> Task to carry out:
Using the data below, return all lines in which "grows" appears.

> Provided data:
____________

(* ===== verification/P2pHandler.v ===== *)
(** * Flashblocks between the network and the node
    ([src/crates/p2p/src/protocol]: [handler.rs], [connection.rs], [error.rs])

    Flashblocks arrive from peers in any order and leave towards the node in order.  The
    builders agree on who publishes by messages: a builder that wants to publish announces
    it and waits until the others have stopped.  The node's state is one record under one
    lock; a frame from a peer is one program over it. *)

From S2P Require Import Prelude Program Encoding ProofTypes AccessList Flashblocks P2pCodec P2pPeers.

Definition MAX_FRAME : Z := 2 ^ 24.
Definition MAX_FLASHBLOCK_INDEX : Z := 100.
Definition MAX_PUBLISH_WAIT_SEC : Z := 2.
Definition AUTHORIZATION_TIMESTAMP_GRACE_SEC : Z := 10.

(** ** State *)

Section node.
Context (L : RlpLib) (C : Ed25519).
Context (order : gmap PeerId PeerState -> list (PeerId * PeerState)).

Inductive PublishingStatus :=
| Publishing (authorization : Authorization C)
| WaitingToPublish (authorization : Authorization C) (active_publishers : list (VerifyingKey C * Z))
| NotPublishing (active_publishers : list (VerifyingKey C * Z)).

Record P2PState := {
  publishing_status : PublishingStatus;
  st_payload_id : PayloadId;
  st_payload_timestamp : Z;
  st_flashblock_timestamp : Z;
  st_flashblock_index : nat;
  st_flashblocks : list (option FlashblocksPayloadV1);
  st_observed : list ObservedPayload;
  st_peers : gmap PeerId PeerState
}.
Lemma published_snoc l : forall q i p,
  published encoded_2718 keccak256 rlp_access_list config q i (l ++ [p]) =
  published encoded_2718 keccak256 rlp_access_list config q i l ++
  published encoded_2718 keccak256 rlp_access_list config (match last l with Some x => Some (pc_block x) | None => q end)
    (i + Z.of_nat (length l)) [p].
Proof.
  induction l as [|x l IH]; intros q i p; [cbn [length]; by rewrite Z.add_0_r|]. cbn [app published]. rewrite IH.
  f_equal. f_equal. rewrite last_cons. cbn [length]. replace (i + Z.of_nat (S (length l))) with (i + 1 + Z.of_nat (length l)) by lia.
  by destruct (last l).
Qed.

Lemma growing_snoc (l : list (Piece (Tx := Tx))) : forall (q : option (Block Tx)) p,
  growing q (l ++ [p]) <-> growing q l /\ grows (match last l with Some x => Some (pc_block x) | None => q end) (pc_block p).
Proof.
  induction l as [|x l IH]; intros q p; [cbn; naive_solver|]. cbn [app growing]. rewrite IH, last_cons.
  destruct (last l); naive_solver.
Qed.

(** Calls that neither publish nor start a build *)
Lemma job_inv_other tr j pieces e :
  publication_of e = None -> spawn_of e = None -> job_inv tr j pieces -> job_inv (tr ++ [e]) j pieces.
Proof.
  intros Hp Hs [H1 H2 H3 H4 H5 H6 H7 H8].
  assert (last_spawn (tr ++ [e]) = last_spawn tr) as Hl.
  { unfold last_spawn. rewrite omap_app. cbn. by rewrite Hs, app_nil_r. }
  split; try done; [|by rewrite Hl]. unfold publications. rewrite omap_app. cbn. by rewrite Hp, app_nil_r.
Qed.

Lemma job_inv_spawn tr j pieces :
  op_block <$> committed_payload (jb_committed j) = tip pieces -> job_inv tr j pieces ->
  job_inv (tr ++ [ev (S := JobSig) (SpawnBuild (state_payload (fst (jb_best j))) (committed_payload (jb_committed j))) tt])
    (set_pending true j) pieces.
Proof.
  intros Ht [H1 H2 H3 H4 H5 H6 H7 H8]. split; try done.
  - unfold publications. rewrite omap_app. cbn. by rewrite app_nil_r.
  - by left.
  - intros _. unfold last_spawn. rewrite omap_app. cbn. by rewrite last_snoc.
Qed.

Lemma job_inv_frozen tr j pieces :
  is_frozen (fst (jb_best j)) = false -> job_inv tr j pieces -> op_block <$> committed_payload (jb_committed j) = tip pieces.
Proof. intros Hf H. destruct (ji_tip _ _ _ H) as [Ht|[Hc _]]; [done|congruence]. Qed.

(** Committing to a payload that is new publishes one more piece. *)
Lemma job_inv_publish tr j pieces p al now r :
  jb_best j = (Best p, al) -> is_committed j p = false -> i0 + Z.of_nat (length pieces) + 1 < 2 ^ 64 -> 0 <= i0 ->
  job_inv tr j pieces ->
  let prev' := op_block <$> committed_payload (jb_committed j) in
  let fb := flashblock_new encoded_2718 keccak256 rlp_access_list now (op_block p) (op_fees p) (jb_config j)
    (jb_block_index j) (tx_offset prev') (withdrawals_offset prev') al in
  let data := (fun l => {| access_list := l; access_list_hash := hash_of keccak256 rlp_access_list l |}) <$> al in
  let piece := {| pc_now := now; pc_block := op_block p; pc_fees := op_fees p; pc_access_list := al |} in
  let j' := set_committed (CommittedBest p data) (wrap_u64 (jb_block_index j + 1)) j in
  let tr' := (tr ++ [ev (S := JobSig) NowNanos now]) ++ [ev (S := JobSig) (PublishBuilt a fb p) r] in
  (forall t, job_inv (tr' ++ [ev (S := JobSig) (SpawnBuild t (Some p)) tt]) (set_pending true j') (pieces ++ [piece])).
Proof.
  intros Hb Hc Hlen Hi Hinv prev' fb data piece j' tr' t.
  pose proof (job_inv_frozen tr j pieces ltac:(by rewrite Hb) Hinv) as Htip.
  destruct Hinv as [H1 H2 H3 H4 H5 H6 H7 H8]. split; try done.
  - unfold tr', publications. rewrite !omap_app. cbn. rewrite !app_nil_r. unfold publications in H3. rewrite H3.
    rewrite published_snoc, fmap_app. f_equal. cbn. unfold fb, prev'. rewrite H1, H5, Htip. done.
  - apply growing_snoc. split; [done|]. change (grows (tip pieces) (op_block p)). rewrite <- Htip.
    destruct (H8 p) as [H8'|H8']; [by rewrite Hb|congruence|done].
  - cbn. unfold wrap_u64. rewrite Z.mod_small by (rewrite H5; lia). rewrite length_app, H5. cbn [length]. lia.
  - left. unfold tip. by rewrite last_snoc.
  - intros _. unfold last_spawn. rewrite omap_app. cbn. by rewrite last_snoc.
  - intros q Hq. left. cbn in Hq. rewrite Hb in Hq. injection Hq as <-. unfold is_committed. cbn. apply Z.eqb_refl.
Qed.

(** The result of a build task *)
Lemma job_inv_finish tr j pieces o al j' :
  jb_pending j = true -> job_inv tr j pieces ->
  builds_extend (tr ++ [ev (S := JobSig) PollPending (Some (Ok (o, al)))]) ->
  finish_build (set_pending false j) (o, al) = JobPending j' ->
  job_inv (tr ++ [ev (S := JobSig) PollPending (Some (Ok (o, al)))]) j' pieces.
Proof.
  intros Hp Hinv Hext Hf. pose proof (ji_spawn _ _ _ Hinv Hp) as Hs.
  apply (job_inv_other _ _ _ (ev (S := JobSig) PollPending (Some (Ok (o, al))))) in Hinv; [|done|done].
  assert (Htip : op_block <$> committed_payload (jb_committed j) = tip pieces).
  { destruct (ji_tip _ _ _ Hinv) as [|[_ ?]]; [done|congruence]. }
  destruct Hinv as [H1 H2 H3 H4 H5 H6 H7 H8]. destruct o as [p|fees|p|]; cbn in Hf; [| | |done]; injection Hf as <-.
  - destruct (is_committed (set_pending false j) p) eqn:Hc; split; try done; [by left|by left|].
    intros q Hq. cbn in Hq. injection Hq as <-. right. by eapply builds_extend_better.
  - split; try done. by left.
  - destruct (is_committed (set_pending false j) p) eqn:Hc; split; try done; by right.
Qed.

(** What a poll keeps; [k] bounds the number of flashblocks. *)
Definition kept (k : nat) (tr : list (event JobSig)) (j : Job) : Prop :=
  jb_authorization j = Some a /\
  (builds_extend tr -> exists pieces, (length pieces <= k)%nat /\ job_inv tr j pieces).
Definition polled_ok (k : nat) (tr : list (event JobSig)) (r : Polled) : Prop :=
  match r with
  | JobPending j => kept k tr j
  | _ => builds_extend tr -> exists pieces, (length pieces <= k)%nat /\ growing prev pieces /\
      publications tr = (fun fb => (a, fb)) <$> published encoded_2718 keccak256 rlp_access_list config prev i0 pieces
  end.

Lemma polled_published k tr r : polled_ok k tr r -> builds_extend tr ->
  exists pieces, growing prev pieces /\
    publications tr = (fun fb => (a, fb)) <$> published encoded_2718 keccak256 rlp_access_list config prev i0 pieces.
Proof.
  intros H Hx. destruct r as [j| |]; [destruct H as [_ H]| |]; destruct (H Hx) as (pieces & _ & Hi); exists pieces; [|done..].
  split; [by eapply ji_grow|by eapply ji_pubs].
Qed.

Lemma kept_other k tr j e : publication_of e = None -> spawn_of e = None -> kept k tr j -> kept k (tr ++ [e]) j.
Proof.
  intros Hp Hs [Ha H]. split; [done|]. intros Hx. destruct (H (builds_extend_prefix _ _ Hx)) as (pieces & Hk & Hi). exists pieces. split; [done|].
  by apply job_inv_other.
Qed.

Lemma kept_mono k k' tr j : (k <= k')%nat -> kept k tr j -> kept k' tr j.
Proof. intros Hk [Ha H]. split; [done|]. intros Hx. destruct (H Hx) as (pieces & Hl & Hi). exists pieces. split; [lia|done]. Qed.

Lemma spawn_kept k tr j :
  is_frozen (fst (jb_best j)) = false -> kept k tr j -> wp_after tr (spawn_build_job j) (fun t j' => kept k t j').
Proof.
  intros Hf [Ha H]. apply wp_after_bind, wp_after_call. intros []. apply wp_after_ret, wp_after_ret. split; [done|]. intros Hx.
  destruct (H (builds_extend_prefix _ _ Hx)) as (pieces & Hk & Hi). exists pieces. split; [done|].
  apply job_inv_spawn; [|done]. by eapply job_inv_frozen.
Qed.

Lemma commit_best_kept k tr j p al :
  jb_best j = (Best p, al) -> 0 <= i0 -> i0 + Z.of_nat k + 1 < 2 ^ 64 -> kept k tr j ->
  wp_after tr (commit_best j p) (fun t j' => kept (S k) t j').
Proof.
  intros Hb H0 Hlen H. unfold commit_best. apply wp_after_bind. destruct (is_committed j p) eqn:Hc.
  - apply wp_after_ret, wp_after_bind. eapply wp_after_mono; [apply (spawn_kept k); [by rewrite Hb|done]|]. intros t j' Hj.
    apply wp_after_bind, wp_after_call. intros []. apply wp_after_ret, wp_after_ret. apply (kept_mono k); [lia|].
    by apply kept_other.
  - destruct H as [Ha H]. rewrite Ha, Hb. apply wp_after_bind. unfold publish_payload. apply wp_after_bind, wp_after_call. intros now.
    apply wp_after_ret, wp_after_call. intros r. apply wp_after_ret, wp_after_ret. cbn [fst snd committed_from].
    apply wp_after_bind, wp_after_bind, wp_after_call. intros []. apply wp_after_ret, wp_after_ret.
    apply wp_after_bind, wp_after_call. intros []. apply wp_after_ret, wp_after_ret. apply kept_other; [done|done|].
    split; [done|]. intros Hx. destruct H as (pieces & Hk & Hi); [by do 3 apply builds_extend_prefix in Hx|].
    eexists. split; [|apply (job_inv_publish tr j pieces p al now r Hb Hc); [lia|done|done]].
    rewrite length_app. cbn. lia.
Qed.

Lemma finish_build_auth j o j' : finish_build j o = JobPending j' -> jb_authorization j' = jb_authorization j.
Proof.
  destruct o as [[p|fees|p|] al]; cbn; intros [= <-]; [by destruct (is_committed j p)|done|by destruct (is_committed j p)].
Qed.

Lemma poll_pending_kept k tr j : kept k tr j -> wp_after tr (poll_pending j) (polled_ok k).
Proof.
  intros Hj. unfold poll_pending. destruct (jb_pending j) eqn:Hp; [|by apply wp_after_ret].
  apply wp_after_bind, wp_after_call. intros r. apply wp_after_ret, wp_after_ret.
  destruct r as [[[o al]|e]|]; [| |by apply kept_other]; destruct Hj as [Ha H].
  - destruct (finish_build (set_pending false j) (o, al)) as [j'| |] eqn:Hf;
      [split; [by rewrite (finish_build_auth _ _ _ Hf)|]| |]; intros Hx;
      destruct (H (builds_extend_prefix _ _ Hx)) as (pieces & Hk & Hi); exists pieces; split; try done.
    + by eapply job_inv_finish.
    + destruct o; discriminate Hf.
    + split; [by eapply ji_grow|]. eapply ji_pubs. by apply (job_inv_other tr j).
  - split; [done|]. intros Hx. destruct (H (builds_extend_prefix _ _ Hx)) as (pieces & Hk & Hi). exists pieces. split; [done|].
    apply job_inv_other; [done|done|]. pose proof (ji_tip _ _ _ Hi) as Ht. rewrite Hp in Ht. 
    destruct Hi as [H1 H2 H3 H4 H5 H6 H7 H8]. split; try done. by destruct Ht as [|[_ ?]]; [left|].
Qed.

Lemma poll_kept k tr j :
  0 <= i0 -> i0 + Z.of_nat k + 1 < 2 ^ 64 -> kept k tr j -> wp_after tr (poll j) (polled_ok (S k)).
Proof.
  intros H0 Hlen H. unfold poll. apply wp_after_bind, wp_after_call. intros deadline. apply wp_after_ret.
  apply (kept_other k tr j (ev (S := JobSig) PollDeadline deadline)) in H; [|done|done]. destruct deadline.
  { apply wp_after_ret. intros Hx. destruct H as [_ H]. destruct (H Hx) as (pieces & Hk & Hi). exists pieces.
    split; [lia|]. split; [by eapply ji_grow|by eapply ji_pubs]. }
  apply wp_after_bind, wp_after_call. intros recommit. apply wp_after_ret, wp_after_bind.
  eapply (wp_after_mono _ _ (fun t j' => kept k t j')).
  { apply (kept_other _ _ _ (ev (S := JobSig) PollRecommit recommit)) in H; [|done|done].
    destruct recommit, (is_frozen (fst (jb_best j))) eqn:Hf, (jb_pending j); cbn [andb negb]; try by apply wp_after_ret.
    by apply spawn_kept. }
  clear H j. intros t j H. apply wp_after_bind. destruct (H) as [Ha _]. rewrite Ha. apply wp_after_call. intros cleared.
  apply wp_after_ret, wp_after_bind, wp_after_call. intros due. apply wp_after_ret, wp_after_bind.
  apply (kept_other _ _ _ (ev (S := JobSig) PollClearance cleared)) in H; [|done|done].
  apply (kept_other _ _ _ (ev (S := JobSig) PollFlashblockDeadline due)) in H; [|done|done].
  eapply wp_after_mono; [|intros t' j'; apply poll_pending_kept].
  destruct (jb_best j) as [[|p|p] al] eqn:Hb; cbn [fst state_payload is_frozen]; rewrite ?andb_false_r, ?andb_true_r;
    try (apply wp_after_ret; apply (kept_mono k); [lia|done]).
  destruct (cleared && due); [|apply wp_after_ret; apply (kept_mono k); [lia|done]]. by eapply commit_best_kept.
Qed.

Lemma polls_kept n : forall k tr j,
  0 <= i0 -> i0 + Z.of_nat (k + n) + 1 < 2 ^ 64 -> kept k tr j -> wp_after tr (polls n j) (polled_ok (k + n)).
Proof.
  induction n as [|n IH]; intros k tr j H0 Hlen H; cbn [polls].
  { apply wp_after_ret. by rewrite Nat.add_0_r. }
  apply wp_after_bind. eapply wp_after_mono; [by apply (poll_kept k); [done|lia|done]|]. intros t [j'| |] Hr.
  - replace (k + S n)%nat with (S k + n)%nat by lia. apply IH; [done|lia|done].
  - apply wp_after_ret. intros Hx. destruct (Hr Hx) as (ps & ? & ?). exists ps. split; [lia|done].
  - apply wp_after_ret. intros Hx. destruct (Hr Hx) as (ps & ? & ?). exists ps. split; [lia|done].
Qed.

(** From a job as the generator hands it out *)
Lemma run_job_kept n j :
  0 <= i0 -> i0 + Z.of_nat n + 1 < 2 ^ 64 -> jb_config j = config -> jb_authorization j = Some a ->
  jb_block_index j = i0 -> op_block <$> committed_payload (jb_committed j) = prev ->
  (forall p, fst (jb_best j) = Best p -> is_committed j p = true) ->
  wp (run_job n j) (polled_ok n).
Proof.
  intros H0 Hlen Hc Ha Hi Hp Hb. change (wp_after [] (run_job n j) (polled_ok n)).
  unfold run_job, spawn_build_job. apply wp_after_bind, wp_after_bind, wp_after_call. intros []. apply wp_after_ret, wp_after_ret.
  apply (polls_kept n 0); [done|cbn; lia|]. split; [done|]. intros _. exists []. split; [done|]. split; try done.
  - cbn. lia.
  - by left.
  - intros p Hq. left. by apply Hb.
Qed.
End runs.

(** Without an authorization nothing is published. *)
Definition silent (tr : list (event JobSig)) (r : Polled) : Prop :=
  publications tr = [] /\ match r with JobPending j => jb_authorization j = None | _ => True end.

____________

> Expected output:
  growing q (l ++ [p]) <-> growing q l /\ grows (match last l with Some x => Some (pc_block x) | None => q end) (pc_block p).
  - apply growing_snoc. split; [done|]. change (grows (tip pieces) (op_block p)). rewrite <- Htip.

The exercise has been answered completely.